Bell writes in his 1951 book Mathematics; Queen and Servant of Sciences:

At the October, 1903, meeting in New York of the American Mathematical Society, Cole had a paper on the program with the modest title On the factorization of large numbers. When the chairman called on him for his paper, Cole—who was always a man of few words—walked to the board and, saying nothing, proceeded to chalk up the arithmetic for raising $2$ to the sixty-seventh power. Then he carefully subtracted $1$. Without a word, he moved over to a clear space on the board and multiplied out, by longhand, $193,707,721\times 761,838,257,287.$ The two calculations agreed. … For the first and only time in record, an audience of the American Mathematical Society vigorously applauded the author of a paper delivered before it. Cole took his seat without having uttered a word. Nobody asked him a question.
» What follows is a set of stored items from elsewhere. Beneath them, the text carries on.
(** * The scrcpy WebSocket bridge ([src/scrcpy_ws_bridge.py])

    A shallow embedding of the parts of [ScrcpyBridge] that frame the H.264
    byte stream into NAL units, classify the units, turn pointer events into
    tap and swipe commands, replay cached units to late joiners, route the
    control messages of the viewers and serialise the chat turns.

    Python [bytes] and [bytearray] values are lists of integers in 0..255,
    Python [float]s are binary64 primitive floats, the dictionaries and sets
    keyed by connection handles are finite maps and sets over handle
    numbers. *)

From Stdlib Require Import ZArith Lia Floats String.
From stdpp Require Import base list gmap sets strings.

Set Warnings "-inexact-float,-clear-no-such-hyp,-register-all".

Open Scope Z_scope.

(** ** Framing of the elementary stream *)

Module Nal.

(** [buf[a:b]] for [0 <= a]; Python clips both ends to the length. *)
Definition slice (buf : list Z) (a b : nat) : list Z :=
  take (b - a) (drop a buf).

(** [b'\x00\x00\x00\x01'] and [b'\x00\x00\x01'] *)
Definition START4 : list Z := [0; 0; 0; 1].
Definition START3 : list Z := [0; 0; 1].

(** The [while i < len(buf) - 3] loop of [_extract_nal_units].  [fuel]
    bounds the number of iterations; [i] grows at each one, so
    [length buf] iterations always suffice.  The pairs are produced in the
    order in which the loop appends them to [start_positions]. *)
Fixpoint scan_loop (fuel : nat) (buf : list Z) (i : nat) : list (nat * nat) :=
  match fuel with
  | O => []
  | S fuel' =>
      if (i + 3 <? length buf)%nat then
        if bool_decide (slice buf i (i + 4) = START4) then
          (i, 4%nat) :: scan_loop fuel' buf (i + 4)
        else if bool_decide (slice buf i (i + 3) = START3) then
          (i, 3%nat) :: scan_loop fuel' buf (i + 3)
        else scan_loop fuel' buf (i + 1)
      else []
  end.

Definition start_positions (buf : list Z) : list (nat * nat) :=
  scan_loop (length buf) buf 0.

(** [_extract_nal_units]: the units returned and the new [_nal_buffer]. *)
Definition _extract_nal_units (buf : list Z) : list (list Z) * list Z :=
  let sp := start_positions buf in
  if (length sp <? 2)%nat then ([], buf)
  else
    let nal_units :=
      map (fun idx =>
             let start_pos := fst (nth idx sp (0, 0)%nat) in
             let next_start_pos := fst (nth (idx + 1) sp (0, 0)%nat) in
             slice buf start_pos next_start_pos)
          (seq 0 (length sp - 1)) in
    let last_start_pos := fst (List.last sp (0, 0)%nat) in
    (nal_units, drop last_start_pos buf).

(** One ingestion of [_video_stream_loop]:
    [self._nal_buffer.extend(data)] followed by [_extract_nal_units()]. *)
Definition ingest (buf data : list Z) : list (list Z) * list Z :=
  _extract_nal_units (buf ++ data).

(** Successive ingestions; all the units yielded, in order, and the buffer
    left at the end. *)
Fixpoint feed (buf : list Z) (chunks : list (list Z)) : list (list Z) * list Z :=
  match chunks with
  | [] => ([], buf)
  | data :: rest =>
      let '(us, buf') := ingest buf data in
      let '(us', buf'') := feed buf' rest in
      (us ++ us', buf'')
  end.

(** [_get_nal_type] *)
Definition _get_nal_type (data : list Z) : Z :=
  if (length data <? 5)%nat then -1
  else if bool_decide (slice data 0 4 = START4) then Z.land (nth 4 data 0) 31
  else if bool_decide (slice data 0 3 = START3) then Z.land (nth 3 data 0) 31
  else -1.

Definition _is_sps (data : list Z) : bool := _get_nal_type data =? 7.
Definition _is_pps (data : list Z) : bool := _get_nal_type data =? 8.
Definition _is_keyframe (data : list Z) : bool := _get_nal_type data =? 5.

(** The loop of [_extract_nal_units] started at index [i], with fuel enough
    for it to run to its end. *)
Definition scan (buf : list Z) (i : nat) : list (nat * nat) :=
  scan_loop (length buf) buf i.

(** A start position of [drop p buf], as a position of [buf]. *)
Definition shift (p : nat) (q : nat * nat) : nat * nat := ((p + q.1)%nat, q.2).

(** The slices between consecutive start positions. *)
Fixpoint units_between (buf : list Z) (sp : list (nat * nat)) : list (list Z) :=
  match sp with
  | p :: rest =>
      match rest with
      | q :: _ => slice buf p.1 q.1 :: units_between buf rest
      | [] => []
      end
  | [] => []
  end.

(** The marker of length [l]. *)
Definition marker_of (l : nat) : list Z :=
  if (l =? 4)%nat then START4 else START3.

(** Successive start positions do not overlap. *)
Fixpoint spaced (i : nat) (sp : list (nat * nat)) : Prop :=
  match sp with
  | [] => True
  | q :: rest => (i ≤ q.1)%nat ∧ spaced (q.1 + q.2) rest
  end.

(** The start markers of a byte sequence, as the specification counts
    them.  Every 4-byte marker ends with the 3-byte one and two occurrences
    of [00 00 01] cannot overlap, so the start markers of a sequence are
    the occurrences of [00 00 01] in it. *)
Definition marker_at (buf : list Z) (q : nat) : bool :=
  bool_decide (slice buf q (q + 3) = START3).

(** The number of start markers at the positions from [i] on. *)
Definition markers_from (buf : list Z) (i : nat) : nat :=
  length (List.filter (marker_at buf) (seq i (length buf - i))).

Definition marker_count (buf : list Z) : nat := markers_from buf 0.

(** The sequence ends with a 3-byte marker that no zero byte precedes. *)
Definition ends_with_short_marker (buf : list Z) : bool :=
  bool_decide (slice buf (length buf - 3) (length buf) = START3)
  && negb (bool_decide (slice buf (length buf - 4) (length buf) = START4)).

(** What the scan started at [i] leaves uncounted: a 3-byte marker on
    the last three bytes, unless a 4-byte marker is found one byte before. *)
Definition pending (buf : list Z) (i : nat) : nat :=
  if marker_at buf (length buf - 3)
     && (i + 3 <=? length buf)%nat
     && ((i + 3 =? length buf)%nat
         || negb (bool_decide (buf !! (length buf - 4)%nat = Some 0)))
  then 1%nat else 0%nat.

(** The [while i < len(data) - 4] loop of [_get_nal_types]; [fuel] bounds
    the number of iterations, of which [length data] always suffice. *)
Fixpoint types_loop (fuel : nat) (data : list Z) (i : nat) (nal_types : gset Z)
    : gset Z :=
  match fuel with
  | O => nal_types
  | S fuel' =>
      if (i + 4 <? length data)%nat then
        if (bool_decide (slice data i (i + 3) = START3)
            || bool_decide (slice data i (i + 4) = START4))%bool then
          let start_len :=
            if bool_decide (slice data i (i + 3) = START3) then 3%nat else 4%nat in
          let nal_types :=
            if (i + start_len <? length data)%nat then
              {[ Z.land (nth (i + start_len) data 0) 31 ]} ∪ nal_types
            else nal_types in
          types_loop fuel' data (i + start_len) nal_types
        else types_loop fuel' data (i + 1) nal_types
      else nal_types
  end.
Again according to Bell, when he wrote to Cole in 1911 to ask how long it had taken him to crack $M_{67}:=2^{67}-1$, Cole reportedly answered: "three years of Sundays." However, according to Corry's article:

Historians of mathematics tend to distrust the historical reliability of most of Bell’s accounts, and in this case there are good reasons to stick to this habitude. For one thing, the Bulletin of the American Mathematical Society records the talks presented at its meeting of December 31, 1903, in New York, including Cole’s, precisely with the name mentioned by Bell. The text is much more elaborate than simply two arithmetic operations whose results are equated, and it contains some interesting ideas about the importance of the result and about how Cole went about finding the factors involved in his calculation (more on this below). One may certainly agree that Cole deserved the standing ovation, and indeed the ovation may have actually taken place. None of this, however, is mentioned in the Bulletin. As for the amount of time spent on the calculation, there seems to be no other source of information about this than Bell. His account, at any rate, became an accepted mathematical urban legend that has been repeated over and over again, often extending the three years of Bell to "twenty years of Sunday afternoons"…
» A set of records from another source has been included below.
Lemma sorted_NoDup (l : list str) : NoDup l -> NoDup (sorted l).
Proof. unfold sorted. by rewrite merge_sort_Permutation. Qed.

(** ** The discoverer, loop by loop *)

Section DiscovererFacts.

Variable fs : filesystem.

(** The inner loop never raises and adds the executable regular files. *)
Lemma visit_items_spec (dir : str) (items : list str) (commands : gset str) :
  exists commands',
    for_each items (visit_item fs dir) commands = (Return tt, commands')
    /\ forall name,
         name ∈ commands' <->
         name ∈ commands
         \/ (name ∈ items
             /\ isfile fs (path_join dir name) = true
             /\ access_X_OK fs (path_join dir name) = true).
Proof.
  revert commands. induction items as [|item items IH]; intros commands.
  - exists commands. split; [reflexivity|]. intros name.
    split; [by left | intros [Hin|[Hnil _]]; [done | by apply elem_of_nil in Hnil]].
  - cbn [for_each]. unfold bind at 1. unfold visit_item at 1.
    destruct (isfile fs (path_join dir item) && access_X_OK fs (path_join dir item))
      eqn:Hkeep; cbn [modify ret].
    + destruct (IH ({[item]} ∪ commands)) as (commands' & -> & Hmem).
      exists commands'. split; [reflexivity|]. intros name. rewrite Hmem.
      apply andb_prop in Hkeep as [Hfile Hexec].
      rewrite elem_of_union, elem_of_singleton, elem_of_cons.
      intuition (subst; auto).
    + destruct (IH commands) as (commands' & -> & Hmem).
      exists commands'. split; [reflexivity|]. intros name. rewrite Hmem.
      rewrite elem_of_cons.
      apply andb_false_iff in Hkeep. intuition (subst; auto; congruence).
Qed.

(** One directory: either it is skipped or scanned, or its listing raised
    something that is not a [PermissionError]. *)
Lemma visit_dir_spec (dir : str) (commands : gset str) :
  match visit_dir fs dir commands with
  | (Return _, commands') =>
      forall name, name ∈ commands' <-> name ∈ commands \/ found_in fs dir name
  | (Raise e, _) =>
      path_exists fs dir = true
      /\ listdir fs dir = Raise e
      /\ exn_cls e <> PermissionError
  end.
Proof.
  unfold visit_dir, found_in.
  destruct (path_exists fs dir) eqn:Hexists; cbn [ret].
  - unfold try_except, bind, lift.
    destruct (listdir fs dir) as [items|e] eqn:Hlist.
    + destruct (visit_items_spec dir items commands) as (commands' & -> & Hmem).
      intros name. rewrite Hmem. split.
      * intros [?|(?&?&?)]; [by left|]. right. split; [done|]. by exists items.
      * intros [?|(_ & items' & [= <-] & ? & ? & ?)]; auto.
    + cbn [dispatch]. unfold issubclass.
      destruct (bool_decide (exn_cls e = PermissionError)) eqn:Hcls; cbn [ret raise].
      * intros name. split; [by left|].
        intros [?|(_ & items & ? & _)]; [done | discriminate].
      * apply bool_decide_eq_false in Hcls. auto.
  - intros name. split; [by left|]. intros [?|(? & _)]; [done | discriminate].
Qed.

(** The outer loop over any list of directories. *)
Lemma visit_dirs_spec (dirs : list str) (commands : gset str) :
  match for_each dirs (visit_dir fs) commands with
  | (Return _, commands') =>
      forall name,
        name ∈ commands' <->
        name ∈ commands \/ exists dir, dir ∈ dirs /\ found_in fs dir name
  | (Raise e, _) =>
      exists dir,
        dir ∈ dirs
        /\ path_exists fs dir = true
        /\ listdir fs dir = Raise e
        /\ exn_cls e <> PermissionError
  end.
Proof.
  revert commands. induction dirs as [|dir dirs IH]; intros commands.
  - cbn. intros name. split; [by left|]. intros [?|(dir & Hin & _)]; [done|].
    by apply elem_of_nil in Hin.
  - cbn [for_each]. unfold bind.
    pose proof (visit_dir_spec dir commands) as Hdir.
    destruct (visit_dir fs dir commands) as [[[]|e] commands1].
    + specialize (IH commands1).
      destruct (for_each dirs (visit_dir fs) commands1) as [[[]|e] commands2].
      * intros name. rewrite IH, Hdir. setoid_rewrite elem_of_cons. split.
        -- intros [[?|?]|(d & ? & ?)]; eauto.
        -- intros [?|(d & [->|?] & ?)]; eauto.
      * destruct IH as (d & ? & ?). exists d. rewrite elem_of_cons. auto.
    + exists dir. rewrite elem_of_cons. auto.
Qed.

Lemma get_bin_commands_eq :
  get_bin_commands fs =
  match for_each bin_paths (visit_dir fs) ∅ with
  | (Return _, commands) => Return (sorted (elements commands))
  | (Raise e, _) => Raise e
  end.
Proof.
  unfold get_bin_commands, bind.
  by destruct (for_each bin_paths (visit_dir fs) ∅) as [[[]|e] commands].
Qed.

End DiscovererFacts.

(** ** The discoverer, claim by claim *)

(** C6. A catalog returned by [get_bin_commands] is sorted in the order of
    strings, has no duplicate, and each of its names is listed in an
    existing candidate directory where it is a regular file the process
    may execute. *)
Theorem catalog_sorted_distinct_executable
    (fs : filesystem) (catalog : list str) :
  get_bin_commands fs = Return catalog ->
  StronglySorted le catalog
  /\ NoDup catalog
  /\ forall name,
       name ∈ catalog -> exists dir, dir ∈ bin_paths /\ found_in fs dir name.
Proof.
  rewrite get_bin_commands_eq.
  pose proof (visit_dirs_spec fs bin_paths ∅) as Hscan.
  destruct (for_each bin_paths (visit_dir fs) ∅) as [[[]|e] commands];
    [|discriminate].
  intros [= <-]. split; [apply sorted_StronglySorted|].
  split; [apply sorted_NoDup, NoDup_elements|].
  intros name Hin%sorted_elem_of%elem_of_elements.
  apply Hscan in Hin as [Hempty|Hfound]; [|exact Hfound].
  by apply not_elem_of_empty in Hempty.
Qed.

Lemma catalog_sorted_distinct_executable_witness :
  StronglySorted le [py "cat"; py "ls"]
  /\ NoDup [py "cat"; py "ls"]
  /\ forall name,
       name ∈ [py "cat"; py "ls"] ->
       exists dir, dir ∈ bin_paths /\ found_in fs_demo dir name.
Proof.
  apply (catalog_sorted_distinct_executable fs_demo [py "cat"; py "ls"]).
  vm_compute. reflexivity.
Defined.

(** C7, as the code has it.  When no existing candidate directory raises
    anything but [PermissionError] on listing, [get_bin_commands] returns a
    catalog, and its names are exactly the executable regular files listed
    in the candidate directories that exist and can be listed: a missing
    directory and a directory that may not be listed contribute nothing
    and raise nothing.  When every candidate directory is missing or may
    not be listed, the catalog is empty. *)
Theorem discovery_skips_missing_and_forbidden (fs : filesystem) :
  (forall dir e,
     dir ∈ bin_paths -> path_exists fs dir = true ->
     listdir fs dir = Raise e -> exn_cls e = PermissionError) ->
  exists catalog,
    get_bin_commands fs = Return catalog
    /\ (forall name,
          name ∈ catalog <-> exists dir, dir ∈ bin_paths /\ found_in fs dir name)
    /\ ((forall dir,
           dir ∈ bin_paths ->
           path_exists fs dir = false \/ exists e, listdir fs dir = Raise e) ->
        catalog = []).
Proof.
  intros Hperm. rewrite get_bin_commands_eq.
  pose proof (visit_dirs_spec fs bin_paths ∅) as Hscan.
  destruct (for_each bin_paths (visit_dir fs) ∅) as [[[]|e] commands].
  - assert (forall name,
              name ∈ sorted (elements commands) <->
              exists dir, dir ∈ bin_paths /\ found_in fs dir name) as Hnames.
    { intros name. rewrite sorted_elem_of, elem_of_elements, Hscan.
      split; [|by right]. intros [Hempty|Hfound]; [|exact Hfound].
      by apply not_elem_of_empty in Hempty. }
    eexists. split; [reflexivity|]. split; [exact Hnames|].
    intros Hnone. destruct (sorted (elements commands)) as [|name catalog];
      [reflexivity|].
    destruct (proj1 (Hnames name)) as (dir & Hdir & Hexists & items & Hlist & _);
      [apply elem_of_cons; by left|].
    destruct (Hnone dir Hdir) as [Hmissing|[e Hraise]]; congruence.
  - destruct Hscan as (dir & Hin & Hexists & Hlist & Hcls).
    destruct Hcls. eauto.
Qed.

Lemma discovery_skips_missing_and_forbidden_witness :
  exists catalog,
    get_bin_commands fs_demo = Return catalog
    /\ (forall name,
          name ∈ catalog <->
          exists dir, dir ∈ bin_paths /\ found_in fs_demo dir name)
    /\ ((forall dir,
           dir ∈ bin_paths ->
           path_exists fs_demo dir = false
           \/ exists e, listdir fs_demo dir = Raise e) ->
        catalog = []).
Proof.
  apply (discovery_skips_missing_and_forbidden fs_demo).
  intros dir e Hdir. unfold bin_paths in Hdir.
  rewrite !elem_of_cons, elem_of_nil in Hdir.
  destruct Hdir as [->|[->|[->|[->|[->|[]]]]]];
    vm_compute; intros Hexists Hlist;
    first [discriminate | injection Hlist as <-; reflexivity].
Defined.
Briefly stated, Cole relied on techniques such as introduced by Legendre and used existing tables of quadratic remainders… He discussed thoroughly the possible candidates of factors obtained with the help of this technique, together with some specific considerations for the case in point, and gradually focused on a reduced number of candidates which he tried one by one until he found the result. Cole was aware of Lucas’ announcement that $2^{67}-1$ and $2^{89}-1$ are composite... From all we know, the calculations he did, whether they took three years of Sunday afternoons or not, were done manually and without the aid of any mechanical device.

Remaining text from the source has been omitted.